Radio doesn’t suffer from a lack of ideas. Most organisations I work with are overflowing with them.
People have opinions about formats, platforms, workflows, tools, governance, and metrics. There are slides explaining where the industry is heading and why action is urgent. There is no shortage of diagnoses.
And yet, when you step back, progress often feels oddly cautious.
Not because radio doesn’t understand what is happening (the shift to digital, on-demand consumption is accelerating), but because many organisations hesitate at the moment where assumptions meet reality, where you stop debating and start measuring.
That hesitation has a name: FOFO, short for Fear Of Finding Out.
It has very little to do with technology, budgets, or even skills. FOFO is psychological. And in 2026, it may be one of the main reasons digital transformation keeps stalling.
What FOFO Actually Looks Like in Radio
FOFO is rarely explicit. Nobody says, “Let’s not look at the data.” Instead, it hides behind perfectly reasonable behaviour.
There is a preference for planning over testing. I have once been in a room where a team spent half an hour debating a podcast’s future roadmap, and – before I intervene – not a minute looking at the completion rate of existing content and retention to see if listeners actually like the first episodes.
Planning is comfortable, while looking at hard data could feel uncomfortable.

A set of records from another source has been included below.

Lemma scan_fuel_ok : forall fuel,
  (forall s, 2 * String.length s + 1 <= fuel -> progress s (scan_once fuel s))
  /\ (forall acc s, 2 * String.length s + 2 <= fuel ->
        progress s (parse_members fuel acc s))
  /\ (forall acc s, 2 * String.length s + 2 <= fuel ->
        progress s (parse_elems fuel acc s)).
Proof.
  induction fuel as [|fuel (IHv & IHm & IHe)].
  { repeat split; intros; lia. }
  repeat split.
  - (* scan_once *)
    intros s Hf. simpl.
    destruct s as [|c s']; [apply progress_malformed|].
    simpl in Hf.
    destruct (Ascii.eqb c dquote).
    { destruct (scanstring None s') as [[str r]|e] eqn:E.
      - apply scanstring_length in E.
        eexists; split; [reflexivity|].
        intros v rest H; inversion H; subst; simpl; lia.
      - eexists; split; [reflexivity|]; intros; discriminate. }
    destruct (Ascii.eqb c "{").
    { pose proof (skip_ws_length s') as Hw.
      destruct (skip_ws s') as [|c1 r1] eqn:E; [apply progress_malformed|].
      simpl in Hw.
      destruct (Ascii.eqb c1 "}").
      - eexists; split; [reflexivity|].
        intros v rest H; inversion H; subst; simpl; lia.
      - destruct (IHm [] (String c1 r1)) as (x & Hx & Hl); [simpl; lia|].
        exists x; split; [exact Hx|].
        intros v rest H. specialize (Hl v rest H). simpl in *; lia. }
    destruct (Ascii.eqb c "[").
    { pose proof (skip_ws_length s') as Hw.
      destruct (skip_ws s') as [|c1 r1] eqn:E; [apply progress_malformed|].
      simpl in Hw.
      destruct (Ascii.eqb c1 "]").
      - eexists; split; [reflexivity|].
        intros v rest H; inversion H; subst; simpl; lia.
      - destruct (IHe [] (String c1 r1)) as (x & Hx & Hl); [simpl; lia|].
        exists x; split; [exact Hx|].
        intros v rest H. specialize (Hl v rest H). simpl in *; lia. }
    eexists; split; [reflexivity|].
    intros v rest H. apply scan_atom_length in H. exact H.
  - (* parse_members *)
    intros acc s Hf. simpl.
    destruct s as [|c s']; [apply progress_malformed|].
    simpl in Hf.
    destruct (Ascii.eqb c dquote); [|apply progress_malformed].
    destruct (scanstring None s') as [[key r1]|e] eqn:E;
      [|eexists; split; [reflexivity|]; intros; discriminate].
    apply scanstring_length in E.
    pose proof (skip_ws_length r1) as Hw1.
    destruct (skip_ws r1) as [|c2 r2]; [apply progress_malformed|].
    simpl in Hw1.
    destruct (Ascii.eqb c2 ":"); [|apply progress_malformed].
    pose proof (skip_ws_length r2) as Hw2.
    destruct (IHv (skip_ws r2)) as (x & Hx & Hl); [lia|].
    rewrite Hx.
    destruct x as [[v r3]|e];
      [|eexists; split; [reflexivity|]; intros; discriminate].
    specialize (Hl v r3 eq_refl).
    pose proof (skip_ws_length r3) as Hw3.
    destruct (skip_ws r3) as [|c4 r4]; [apply progress_malformed|].
    simpl in Hw3.
    destruct (Ascii.eqb c4 "}").
    { eexists; split; [reflexivity|].
      intros v' rest H; inversion H; subst; simpl; lia. }
    destruct (Ascii.eqb c4 ","); [|apply progress_malformed].
    pose proof (skip_ws_length r4) as Hw4.
    destruct (IHm (dict_set acc key v) (skip_ws r4)) as (y & Hy & Hl');
      [lia|].
    exists y; split; [exact Hy|].
    intros v' rest H. specialize (Hl' v' rest H). simpl; lia.
  - (* parse_elems *)
    intros acc s Hf. simpl.
    destruct (IHv s) as (x & Hx & Hl); [lia|].
    rewrite Hx.
    destruct x as [[v r1]|e];
      [|eexists; split; [reflexivity|]; intros; discriminate].
    specialize (Hl v r1 eq_refl).
    pose proof (skip_ws_length r1) as Hw1.
    destruct (skip_ws r1) as [|c2 r2]; [apply progress_malformed|].
    simpl in Hw1.
    destruct (Ascii.eqb c2 "]").
    { eexists; split; [reflexivity|].
      intros v' rest H; inversion H; subst; lia. }
    destruct (Ascii.eqb c2 ","); [|apply progress_malformed].
    pose proof (skip_ws_length r2) as Hw2.
    destruct (IHe (v :: acc) (skip_ws r2)) as (y & Hy & Hl'); [lia|].
    exists y; split; [exact Hy|].
    intros v' rest H. specialize (Hl' v' rest H). lia.
Qed.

It also shows up in the metrics organisations choose to put forward. Reach of linear radio is comfortable. Downloads numbers are reassuring. They create the impression of scale and momentum.
But what about time spent listening going down, what about actual listens and completion rather than just downloads (a download doesn’t mean it has been heard).
Metrics tied to behaviour – completion, retention, frequency – while essential are clearly less popular. They raise questions. And in many markets, the measurement systems themselves still make those questions easy to avoid.
FOFO is not an internal problem. It’s industry-wide, reinforced by how radio is measured.
Take measurement. EGTA’s research shows a consistent pattern across markets that move from declarative surveys to passive or hybrid measurement. Reach tends to stay more or less stable, but time spent listening, however, drops sharply, often in the 20–30% range.
Not because audiences suddenly behave differently, but because passive measurement removes memory bias and captures what people actually do, not what they believe they do.
That drop is uncomfortable. It affects inventory, pricing, and assumptions about radio’s performance.
At the same time, the direction is clear: advertisers and agencies increasingly expect behavioural, near-real-time data, comparable to digital and video streaming. Not simply inflated declarative numbers.
FOFO is also present when digital initiatives are labelled as “experiments” but are never designed to genuinely challenge assumptions. The objective quietly shifts from learning something new to confirming something familiar.
Radio organisations don’t avoid these moments out of laziness. They avoid them because they care. About their brand. About past success. About not being the person who has to say: “This isn’t landing the way we expected.”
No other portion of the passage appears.